I Saw A Film!
Hot Rod girl! She’s driving the hotrods, those old fifty’s buggies with the engines exposed. But, only in the beginning of the show. The movie quickly stops being about a lady hot-rodder and switches over to a death in the family, with a new wiseass in town challenging everyone’s driving skills with daredevil behavior. Which is a shame, the film seems misnamed.
Chuck Connors is a cop trying to get the kids to keep the racing at the track. This is the first time I’ve seen a film basically about the argument of having a legal place to race. Frank Gorshin plays one of the group of race-happy guys and the styles and language are a lot of fun to see.
Before long our reluctant mechanic (the real center of the story), played by old TV cowboy John Smith, having lost his little brother in a drag race, is drawn back into the racing when Bronc (seriously?!) arrives. He’s full of fast-talking irreverent attitude and careless driving antics. He starts hitting on Hot Rod Girl, who up until now was the bestie of Jeff, the moping mechanic who lost his hot-headed younger in a stupid street drag. He’s sworn off racing, or . . . has he? On the streets of Any Town USA they get into a challenge match and a little kid on a bicycle is killed, and Bronc blames Jeff, but Chuck Connors sees that Bronc’s dragster has all the indications of having done the evil deed.

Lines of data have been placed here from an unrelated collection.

Definition apdu_build_auth1 (cred_type : Z) (sig : list Z) (cap : Z) : option (list Z) :=
  tlv_w_finish (tlv_put TAG_SIG sig (tlv_put_u8 TAG_EXP_PHASE cred_type (tlv_w_init cap))).

Definition apdu_build_authdata (which : Z) (reader_id device_pubx reader_eph_pubx txid : list Z) (cap : Z) : option (list Z) :=
  let w := tlv_w_init cap in
  let w := tlv_put TAG_READER_ID reader_id w in
  let w := tlv_put TAG_DEVICE_PUBX device_pubx w in
  let w := tlv_put TAG_READER_EPH reader_eph_pubx w in
  let w := tlv_put TAG_TXID txid w in
  let w := tlv_put TAG_USAGE (if which =? AUTH_READER then k_reader_usage else k_user_device_usage) w in
  tlv_w_finish w.

Definition apdu_build_exchange (have_status : bool) (reader_status : Z) (ursk_ready : bool) (cap : Z) : option (list Z) :=
  let w := tlv_w_init cap in
  let w := if have_status then tlv_put_u16 TAG_STATUS reader_status w else w in
  let w := if ursk_ready then tlv_put_empty TAG_URSK_READY w else w in
  tlv_w_finish w.

Definition apdu_wrap (ins : Z) (tlv : list Z) (cap : Z) : option (list Z) :=
  if (zlen tlv =? 0) || (0xff <? zlen tlv) || (cap <? 6 + zlen tlv) then None
  else Some ([0x80; ins; 0x00; 0x00; u8 (zlen tlv)] ++ tlv ++ [0x00]).

(** ** Responses *)

(** The body and the status word. *)
Definition apdu_strip_sw (buf : list Z) : option (list Z * Z) :=
  if zlen buf <? 2 then None else
  let len := zlen buf - 2 in
  Some (sub_bytes buf 0 len, u16 (Z.lor (Z.shiftl (byte_at buf len) 8) (byte_at buf (len + 1)))).

Record auth0_response := { a0_device_eph_pub : list Z; a0_cryptogram : option (list Z) }.

Definition apdu_parse_auth0_response (buf : list Z) : option auth0_response :=
  pub ← tlv_find_n buf TAG_DEVICE_PUBX 65;
  Some {| a0_device_eph_pub := pub; a0_cryptogram := tlv_find_n buf 0x9d 64 |}.

Record auth1_response := { a1_device_pub : option (list Z); a1_device_sig : list Z; a1_signaling : Z }.

Definition be16_at (v : list Z) : Z := u16 (Z.lor (Z.shiftl (byte_at v 0) 8) (byte_at v 1)).

Definition apdu_parse_auth1_response (buf : list Z) : option auth1_response :=
  sig ← tlv_find_n buf TAG_SIG 64;
  Some {| a1_device_pub := tlv_find_n buf TAG_DEVICE_PUB 65; a1_device_sig := sig;
          a1_signaling := match tlv_find_n buf 0x5e 2 with Some v => be16_at v | None => 0 end |}.

(** ** The envelope *)

Definition ble_frame (type opcode : Z) (payload : list Z) (cap : Z) : option (list Z) :=
  if (0xffff <? zlen payload) || (cap <? ENVELOPE_HDR + zlen payload) then None
  else Some ([u8 (Z.land type 0x3f); opcode; u8 (Z.shiftr (zlen payload) 8); u8 (zlen payload)] ++ payload).

Record envelope := { ev_type : Z; ev_opcode : Z; ev_payload : list Z }.

Definition ble_unframe (buf : list Z) : option envelope :=
  if zlen buf <? ENVELOPE_HDR then None else
  let p := Z.lor (Z.shiftl (byte_at buf 2) 8) (byte_at buf 3) in
  if zlen buf <? p + ENVELOPE_HDR then None
  else Some {| ev_type := u8 (Z.land (byte_at buf 0) 0x3f); ev_opcode := byte_at buf 1; ev_payload := sub_bytes buf 4 p |}.

(** ** The device's side *)

(** The instruction and the data. *)
Definition apdu_unwrap (apdu : list Z) : option (Z * list Z) :=
  if (zlen apdu <? 5) || negb (byte_at apdu 0 =? 0x80) then None else
  let lc := byte_at apdu 4 in
  if zlen apdu <? 5 + lc then None else Some (byte_at apdu 1, sub_bytes apdu 5 lc).

Definition apdu_append_sw (buf : list Z) (cap sw : Z) : option (list Z) :=
  if cap <? zlen buf + 2 then None else Some (buf ++ [u8 (Z.shiftr sw 8); u8 sw]).

Record auth0_command := {
  c0_exp_phase : Z; c0_user_policy : Z; c0_version : Z; c0_reader_eph_pub : list Z; c0_txid : list Z; c0_reader_id : list Z;
}.

Definition dev_parse_auth0_cmd (tlv : list Z) : option auth0_command :=
  phase ← tlv_find_n tlv TAG_EXP_PHASE 1;
  pol ← tlv_find_n tlv TAG_USER_POL 1;
  ver ← tlv_find_n tlv TAG_VERSION 2;
  eph ← tlv_find_n tlv TAG_READER_EPH 65;
  txid ← tlv_find_n tlv TAG_TXID 16;
  rid ← tlv_find_n tlv TAG_READER_ID 32;
  Some {| c0_exp_phase := byte_at phase 0; c0_user_policy := byte_at pol 0; c0_version := be16_at ver;
          c0_reader_eph_pub := eph; c0_txid := txid; c0_reader_id := rid |}.

Record auth1_command := { c1_cred_type : Z; c1_reader_sig : list Z }.

Definition dev_parse_auth1_cmd (tlv : list Z) : option auth1_command :=
  sig ← tlv_find_n tlv TAG_SIG 64;
  Some {| c1_cred_type := match tlv_find_n tlv TAG_EXP_PHASE 1 with Some v => byte_at v 0 | None => 0 end;
          c1_reader_sig := sig |}.

Record exchange_command := { cx_status : option Z; cx_ursk_ready : bool }.

Definition dev_parse_exchange_cmd (plain : list Z) : exchange_command :=
  {| cx_status := be16_at <$> tlv_find_n plain TAG_STATUS 2;
     cx_ursk_ready := bool_decide (is_Some (tlv_find plain TAG_URSK_READY)) |}.

Definition dev_build_auth0_resp (device_eph_pub : list Z) (cryptogram64 : option (list Z)) (cap : Z) : option (list Z) :=
  let w := tlv_put TAG_DEVICE_PUBX device_eph_pub (tlv_w_init cap) in
  tlv_w_finish (match cryptogram64 with Some c => tlv_put 0x9d c w | None => w end).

Oof. This is a great title, without a movie sadly. It spends its time trying to build a case for keeping the racing in a designated area, but this doesn’t account for road rage and the desire to showboat on the street.
For a going-on-70 year old movie, it’s a lot of fun to consider the boundaries being pushed by having Lori Nelson as the opening champion Hot-Rodder, it must have made people nearly swoon. This is running free on prime, and suffers from having that over-contrasty print problem.
The actor playing Bronc is a barely known entity without much on his IMDB page, just a nameless juvenile delinquent.